É evidente que as estatísticas sobre violência contra a mulher no Brasil revelam somente uma pequena fração da ocorrência das diversas formas de violência às quais as mulheres são cotidianamente submetidas. Diante disto, evidencia-se a necessidade de aprimoramento dos sistemas de informação, no sentido de se ampliar sua cobertura e melhorar sua qualidade. Entre os sistemas gerenciados pelo Ministério da Saúde, destacam-se o Sistema de Informações sobre Mortalidade (SIM), o Sistema de Informações Hospitalares do Sistema Único de Saúde (SIH-SUS) e o Sistema Viva. Este sistema foi implantado em 2006 e está estruturado em dois componentes: (i) o inquérito realizado em serviços sentinela de atendimento de urgência e emergência; e (ii) o componente de vigilância contínua, incorporado ao Sinan em 2009.14 Cabe ressaltar que todos os casos de violência contra a mulher são agravos de notificação compulsória ao Sinan. Outros sistemas de informação também merecem ser explorados e integrados, como aqueles gerenciados pelo Ministério da Previdência; pelo Ministério da Justiça; pelas Secretarias de Segurança Pública dos estados e do Distrito Federal; pelo Ministério Publico; e pelo Poder Judiciário.

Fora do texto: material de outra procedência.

(** * The moderation, sanction and notification core of the community forum

    A shallow embedding of [community/models.py], [community/admin_forms.py],
    [community/forms.py], [community/decorators.py],
    [community/utils/helpers.py], [community/search_indexes.py] and of the
    views of [community/views.py] that delete content, ban users, toggle
    likes and follows and create notifications; further on, of the views
    that pin posts and read notifications, of the bulk actions of
    [community/admin.py], of [community/context_processors.py], of the
    database method of [community/consumers.py], of the content check of
    [community/utils/validators.py] and of the rate limit of
    [community/middleware.py].

    Conventions.
    - A Python [str] is the list of its Unicode code points ([text]); the
      non-ASCII literals of the source are written out as code points.
    - A [datetime] is a number of microseconds ([Z]); a [timedelta] too.
    - A foreign key holds the primary key of the row it points to; model
      instances compare by primary key, as Django's [Model.__eq__] does.
    - A view is a computation in a state-and-exception monad over the
      [World]: the database tables, the cache, the channel layer's log and
      the flash messages. *)

From stdpp Require Import base gmap list strings pretty.

Local Open Scope Z_scope.

(** ** Text *)

Abbreviation text := (list N).

(** An ASCII literal of the source. *)
Definition lit (s : string) : text :=
  Ascii.N_of_ascii <$> String.list_ascii_of_string s.

(** [str(n)] for an integer. *)
Definition str (n : Z) : text := lit (pretty n).
(** * Gateway worker: socket relay, router and HTTP timeout guard

    A shallow embedding of [src/index.js].  The relay of [handleWebSocket]
    is a set of listeners registered on two sockets and one timer; each
    listener is embedded as a function from the session's state to the
    actions it performs and the state it leaves.  The platform (the event
    loop, the sockets' [readyState], whether a [send] throws, the
    [Response] constructor) is kept apart from the listeners, in the
    definitions marked "platform". *)

From Stdlib Require Import ZArith List String Ascii Bool Lia DecimalString.
Import ListNotations.
Open Scope string_scope.
Open Scope list_scope.

(** ** Constants (lines 1-3 and 73) *)

Definition WEBSOCKET_TIMEOUT : Z := 10000.
Definition API_TIMEOUT : Z := 15000.
Definition CACHE_TTL : Z := 3600.
Definition MAX_PENDING_MESSAGES : nat := 10.

(** ** Data *)

(** [event.data]: a text or a binary message; the relay never looks inside. *)
Inductive Frame : Type :=
| TextFrame (text : string)
| BinaryFrame (bytes : list Byte.byte).

(** [WebSocket.readyState]: 0, 1, 2, 3. *)
Inductive ReadyState : Type := CONNECTING | OPEN | CLOSING | CLOSED.

Definition isOpen (r : ReadyState) : bool :=
  match r with OPEN => true | _ => false end.

(** The two sockets a session owns: [proxy] is the server end of the
    [WebSocketPair] (the client's frames arrive on it), [targetWebSocket]
    is the outbound socket to the remote service. *)
Inductive Socket : Type := proxy | targetWebSocket.

(** What a listener does to the outside world, in the order it does it. *)
Inductive Action : Type :=
| Send (on : Socket) (data : Frame) (threw : bool)
| Close (on : Socket) (code : Z) (reason : string)
| Uncaught (error : string)
| ClearTimeout
| ConsoleLog (line : string)
| ConsoleError (line : string).

(** The variables the closures of [handleWebSocket] share. [timeoutId] is
    [true] while the one-shot timer of line 80 is still scheduled.
    [sendCalls] is not a variable of the source: it counts the calls of
    [send] so far, so that the platform may let one call throw and the
    next one, of the same frame, succeed. *)
Record Session : Type := mkSession {
  pendingMessages : list Frame;
  targetReadyState : ReadyState;
  proxyReadyState : ReadyState;
  timeoutId : bool;
  sendCalls : nat
}.

Definition readyState (sock : Socket) (s : Session) : ReadyState :=
  match sock with
  | proxy => proxyReadyState s
  | targetWebSocket => targetReadyState s
  end.

Definition setReadyState (sock : Socket) (r : ReadyState) (s : Session) : Session :=
  match sock with
  | proxy =>
      mkSession (pendingMessages s) (targetReadyState s) r (timeoutId s)
        (sendCalls s)
  | targetWebSocket =>
      mkSession (pendingMessages s) r (proxyReadyState s) (timeoutId s)
        (sendCalls s)
  end.

Definition setPending (ms : list Frame) (s : Session) : Session :=
  mkSession ms (targetReadyState s) (proxyReadyState s) (timeoutId s)
    (sendCalls s).

Definition setTimer (b : bool) (s : Session) : Session :=
  mkSession (pendingMessages s) (targetReadyState s) (proxyReadyState s) b
    (sendCalls s).

Definition countSend (s : Session) : Session :=
  mkSession (pendingMessages s) (targetReadyState s) (proxyReadyState s)
    (timeoutId s) (S (sendCalls s)).

(** The events the platform delivers to a session. *)
Inductive Event : Type :=
| EvTargetOpen
| EvProxyMessage (data : Frame)
| EvTargetMessage (data : Frame)
| EvTargetClose (code : Z) (reason : string)
| EvProxyClose (code : Z) (reason : string)
| EvTargetError (message : string)
| EvTimeout.

(** ** Listeners as state transformers that also emit actions *)

Definition Handler : Type := Session -> list Action * Session.

Definition skip : Handler := fun s => ([], s).

Definition andThen (h k : Handler) : Handler :=
  fun s =>
    let first := h s in
    let second := k (snd first) in
    (fst first ++ fst second, snd second).

Notation "h ;; k" := (andThen h k) (at level 61, right associativity).

Definition emit (a : Action) : Handler := fun s => ([a], s).

Definition modify (f : Session -> Session) : Handler := fun s => ([], f s).

Definition ifThenElse (c : Session -> bool) (h k : Handler) : Handler :=
  fun s => if c s then h s else k s.

(** [for (const message of ms) body(message)] *)
Fixpoint forEach (ms : list Frame) (body : Frame -> Handler) : Handler :=
  match ms with
  | [] => skip
  | m :: rest => body m ;; forEach rest body
  end.

Definition decimal (n : nat) : string := NilEmpty.string_of_uint (Nat.to_uint n).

Não obstante a relevância dos dados dos sistemas de informação, estes apresentam limitações. Portanto, inquéritos com dados primários, coletados com a utilização de instrumentos validados, também são necessários para conhecer a realidade da violência contra a mulher.15,16
Os serviços de saúde também têm um papel fundamental na resposta à violência contra as mulheres, pois muitas vezes são o primeiro local onde as vítimas buscam atendimento. É importante que estes serviços estejam disponíveis nos dias e períodos de maior ocorrência da violência contra a mulher - finais de semana, noites e madrugadas - e que os profissionais dos serviços estejam capacitados para o atendimento adequado às vítimas e a notificação dos casos de violência.4,17-19
A violência contra a mulher é um problema de saúde pública de proporções epidêmicas no Brasil, embora sua magnitude seja em grande parte invisível. Este problema não pode ser tratado como se fora restrito a alguns segmentos, uma vez que permeia toda a sociedade brasileira. A prevenção e o enfrentamento da violência contra a mulher passam necessariamente pela redução das desigualdades de gênero e requerem o engajamento de diferentes setores da sociedade, para se garantir que todas as mulheres e meninas tenham acesso ao direito básico de viver sem violência.